# What is your favorite cheese?



## Pisis (May 31, 2005)

Hi all,

my top seven is:

Niva (not that Russian car, but Czech Cheddar cheese!  )
Yadel (very salty and hard Turkish cheese)
Hermelín (Czech Camémbert)
Mozzarela (with tomamtoes and leaves of mint)
Sheep cheese
Beer cheese
Parenica (Slovak gammoned cheese)

Notices:

- Niva is harder than classic cheddar cheese but has more mold












- If you eat a whole piece of the yadel, your mouth is totally destroyed by salt

- Hermelín is a Czech speciality when it is drown in oil (over 30 days) with cut onion, tobasco, caraway, sauerkraut, paprika and with a hot pepper on the top. You can order it in every Czech pub, where they have it home-made (I make my homemeades, too).











Bon Apetit,
Pisis


----------



## cheddar cheese (May 31, 2005)

Mmmmm, cheese.... 


It doesnt take a genius to guess my favourite cheese. 8)












Brie


----------



## Erich (May 31, 2005)

Blue with alot of chunks


----------



## GermansRGeniuses (May 31, 2005)

Black Diamond Aged One Year Canadian Cheese, at least on short notice.


----------



## the lancaster kicks ass (May 31, 2005)

Irish Cheddar......


----------



## trackend (May 31, 2005)

Stilton. Take a bite then instead of Port a big sip of a good quality Brandy say Rémy Martin Extra Fine Champagne Cognac and let the flavours mingle in your mouth mmmm, heaven.


----------



## cheddar cheese (May 31, 2005)

Ahhhh, port. Port is to cheese what the Italians are to beauty.


----------



## Medvedya (May 31, 2005)

I've always liked Goats Cheese, nice with Raspberry Jelly and Rocket Salad.


----------



## DerAdlerIstGelandet (May 31, 2005)

Gouda, Hungarian Cow Cheese (name is wiered I know), Feta, Gorgonzola, or Emmentaler.

Reactions: Winner Winner:
1 | Like List reactions


----------



## ariel81 (Aug 12, 2005)

y seriusly love cheese,all of them,specially roquefort,bulgarian chesse,feta


----------



## Gnomey (Aug 12, 2005)

Cheddar followed in a distant second by feta


----------



## JCS (Aug 12, 2005)

Ricotti, Mozarella Cheddar, In that order.


----------



## Parmigiano (Aug 12, 2005)

Parmigiano Reggiano of course!
But the true one, not that thing named 'parmesan' sold in some Country.

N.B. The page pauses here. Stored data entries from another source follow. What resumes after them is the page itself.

Lemma post_flag_answer (op : FlagOp) (s : string) (w w' : World) :
  (forall j, getFileById j (db w') = None <-> getFileById j (db w) = None) ->
  fst (post_flag op s w') = fst (post_flag op s w).
Proof.
  intros H.
  destruct (getFileById (parseInt s) (db w)) as [r|] eqn:Hr.
  - destruct (getFileById (parseInt s) (db w')) as [r'|] eqn:Hr'.
    + now rewrite (post_flag_found op s w r Hr), (post_flag_found op s w' r' Hr').
    + apply H in Hr'. congruence.
  - pose proof (proj2 (H _) Hr) as Hr'.
    pose proof (id_route_not_found (Flag op) s w Hr) as Hnf.
    pose proof (id_route_not_found (Flag op) s w' Hr') as Hnf'.
    cbn [id_route] in Hnf, Hnf'. now rewrite Hnf, Hnf'.
Qed.

Lemma flag_update_keeps_found (op : FlagOp) (i j : JSNum) (d : Db) :
  getFileById j (flag_update op i d) = None <-> getFileById j d = None.
Proof.
  rewrite getFileById_flag_update. destruct (getFileById j d); simpl; split; congruence.
Qed.

(** X9: what the download route answers for an id does not depend on any
    flag: after any flag route on any id the answer is the one before it;
    in particular a record in the trash is still handed out. *)
Theorem download_ignores_flags (e : Env) (s s2 : string) (op : FlagOp) (w : World) :
  fst (get_download e s (snd (post_flag op s2 w))) = fst (get_download e s w).
Proof.
  destruct (post_flag_db op s2 w) as [Hdb _].
  pose proof (getFileById_flag_update op (parseInt s2) (parseInt s) (db w)) as Hget.
  rewrite <- Hdb in Hget.
  destruct (getFileById (parseInt s) (db w)) as [r|] eqn:Hr; simpl in Hget.
  - rewrite (get_download_found e s w r Hr), (get_download_found e s _ _ Hget).
    destruct (id_is (parseInt s2) r); [|reflexivity].
    destruct op; reflexivity.
  - pose proof (id_route_not_found (Download e) s w Hr) as Hnf.
    pose proof (id_route_not_found (Download e) s _ Hget) as Hnf'.
    cbn [id_route] in Hnf, Hnf'. now rewrite Hnf, Hnf'.
Qed.
(** Step 2 on one message: what it contributes to [cleaned_messages]. *)
Definition clean_msg (ids : list string) (m : Msg) : list Msg :=
  if String.eqb (m_role m) "assistant" then
    match m_tool_calls m with
    | Some tcs =>
        match List.filter (has_response ids) tcs with
        | (_ :: _) as kept => [mkMsg (m_role m) (m_content m) (Some kept) (m_tool_call_id m)]
        | [] =>
            if truthy_payload (m_content m)
            then [mkMsg (m_role m) (m_content m) None (m_tool_call_id m)]
            else []
        end
    | None => [m]
    end
  else [m].

Definition clean_with (ids : list string) (ms : list Msg) : list Msg :=
  flat_map (clean_msg ids) ms.

Definition clean_messages (ms : list Msg) : list Msg :=
  clean_with (tool_response_ids ms) ms.

(** The [messages] list handed to [acompletion]; [None] when building it
    raises. *)
Definition to_backend_messages (sys : option string) (cs : list Content) : option (list Msg) :=
  match build_messages sys cs with
  | Some ms => Some (clean_messages ms)
  | None => None
  end.

(** The backend's acceptance rule: each assistant message with
    [tool_calls] is followed, contiguously, by tool messages covering all of
    its ids. *)
Fixpoint leading_tool_ids (ms : list Msg) : list string :=
  match ms with
  | m :: rest =>
      if String.eqb (m_role m) "tool" then
        match m_tool_call_id m with
        | Some i => i :: leading_tool_ids rest
        | None => leading_tool_ids rest
        end
      else []
  | [] => []
  end.
(* ===== verification/PageAlloc.v ===== *)
(** What the physical page allocator promises to its clients (the page-table
    manager, user mappings, process teardown): the operations they call and
    the laws they rely on.  kernel/mm/pmm.h declares the interface; Pmm.v
    implements it and proves the laws. *)

From S2P Require Import Prelude.

Definition PAGE_SIZE : Z := 4096.

(** The entry points of pmm.h that allocate and release pages. *)
Class PageAllocator (A : Type) := {
  alloc_page : A -> Z * A;
  alloc_pages : Z -> A -> Z * A;
  free_page : Z -> A -> A;
  (** consistent allocator states *)
  pa_inv : A -> Prop;
  (** the page at this physical address can be handed out *)
  pa_avail : A -> Z -> Prop;
  (** this physical address is that of a page the allocator manages *)
  pa_managed : A -> Z -> Prop }.

(** Address [q] is the start of one of the [n] pages from [r] on. *)
Definition in_run (r n q : Z) : Prop := r <= q < r + n * 4096.

Class PageAllocatorLaws (A : Type) `{PageAllocator A} : Prop := {
  avail_managed a q : pa_inv a -> pa_avail a q -> pa_managed a q /\ q <> 0;
  managed_addr a q : pa_inv a -> pa_managed a q -> q mod 4096 = 0 /\ 0 <= q /\ q + 4096 <= 2 ^ 48;
  alloc_page_law a r a' :
    pa_inv a -> alloc_page a = (r, a') ->
    pa_inv a' /\ (forall q, pa_managed a' q <-> pa_managed a q) /\
    ((r = 0 /\ a' = a /\ forall q, ~ pa_avail a q) \/
     (r <> 0 /\ pa_avail a r /\ forall q, pa_avail a' q <-> pa_avail a q /\ q <> r));
  alloc_pages_law n a r a' :
    pa_inv a -> 0 < n -> alloc_pages n a = (r, a') ->
    pa_inv a' /\ (forall q, pa_managed a' q <-> pa_managed a q) /\
    ((r = 0 /\ a' = a) \/
     (r <> 0 /\ (forall i, 0 <= i < n -> pa_avail a (r + i * 4096)) /\
      forall q, pa_avail a' q <-> pa_avail a q /\ ~ in_run r n q));
  free_page_law p a :
    pa_inv a -> p <> 0 ->
    pa_inv (free_page p a) /\ (forall q, pa_managed (free_page p a) q <-> pa_managed a q) /\
    (forall q, pa_avail (free_page p a) q <-> pa_avail a q \/ (q = p /\ pa_managed a p)) }.

Section Facts.
Context {A : Type} `{PageAllocatorLaws A}.

(** Pages handed out by the allocator are non-null, aligned 48-bit addresses. *)
Lemma avail_addr a q :
  pa_inv a -> pa_avail a q -> q mod 4096 = 0 /\ 0 < q /\ q + 4096 <= 2 ^ 48.
Proof.
  intros Hi Ha. destruct (avail_managed a q Hi Ha) as [Hm Hnz].
  destruct (managed_addr a q Hi Hm) as (? & ? & ?). lia.
Qed.
End Facts.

Then almost all the French cheeses and some other Italian cheese like Gorgonzola, mozzarella (the buffalo one, that unfortunately you can find good only in southern Italy: the cheese must be fresh and it's a mess to deliver)
And let's not forget the Swiss cheeses, a Gruyere raclette is a blessing in the cold winter nights...


----------



## Smokey (Aug 13, 2005)

Cheese is very acid producing and leads to bone breakdown.....but fruit, even citrus fruits, are very alkali producing so they balance out cheese. Just eat lots of fruit as well as cheese and they balance out.


----------



## Pisis (Aug 13, 2005)

Parmigiano said:


> Parmigiano Reggiano of course!
> But the true one, not that thing named 'parmesan' sold in some Country.
> 
> Then almost all the French cheeses and some other Italian cheese like Gorgonzola, mozzarella
> ...


----------



## DerAdlerIstGelandet (Aug 13, 2005)

I just ate a good German Berg Cheese. It was really good, very flavorable.


----------



## Pisis (Aug 13, 2005)

I'm gonna to pickled some of those Hermelins right now.


----------



## DerAdlerIstGelandet (Aug 13, 2005)

I could go for some good cheese and wine right now.


----------



## Pisis (Aug 13, 2005)

so go then.


----------



## DerAdlerIstGelandet (Aug 13, 2005)

I did it was quite good.


----------



## Pisis (Aug 13, 2005)

what did you buy?


----------



## DerAdlerIstGelandet (Aug 14, 2005)

Nothing special. I just opened up a good Merlot wine and sliced up different kinds of cheeses and ate them with baguette.


----------



## Pisis (Aug 14, 2005)

I've pickled the Hermelins - they need to be pickled for 5 days but I don't know if I would stand it...


----------



## DerAdlerIstGelandet (Aug 14, 2005)

Good luck!


----------



## Pisis (Aug 14, 2005)

Danke!


----------



## DerAdlerIstGelandet (Aug 14, 2005)

Cheese is deffinatly one of the fine things in life.


----------



## ariel81 (Aug 15, 2005)

agree with that,y love cheese,and toguether with some fine olives


----------



## DerAdlerIstGelandet (Aug 15, 2005)

I can do without the olives, but cheese and wine is great!


----------



## Pisis (Aug 15, 2005)

I love green olives. In israel (overall in the Med) they got the damn best olives I've ever tasted!


----------



## DerAdlerIstGelandet (Aug 30, 2005)

I just dont like them very well.


----------



## cheddar cheese (Aug 31, 2005)

I hate olives. A glass of Port, a selection of fine cheese's and some good music is a great way of spending a cold night in! 8)


----------



## Pisis (Aug 31, 2005)

with www.ww2aircraft.net, of course.....


----------



## cheddar cheese (Aug 31, 2005)

Yes, of course!


----------



## Pisis (Sep 1, 2005)

!esruoc fo, seY


----------



## cheddar cheese (Sep 1, 2005)

!kliM


----------



## Pisis (Sep 1, 2005)

Milk?


----------



## DerAdlerIstGelandet (Sep 1, 2005)

Why Milk?


----------



## cheddar cheese (Sep 1, 2005)

Dunno. Seemed like the thing to do at at the time


----------



## DerAdlerIstGelandet (Sep 1, 2005)

Okay


----------



## Hansie Bloeckmann (Jan 28, 2018)

DerAdlerIstGelandet said:


> Gouda, Hungarian Cow Cheese (name is wiered I know), Feta, Gorgonzola, or Emmentaler.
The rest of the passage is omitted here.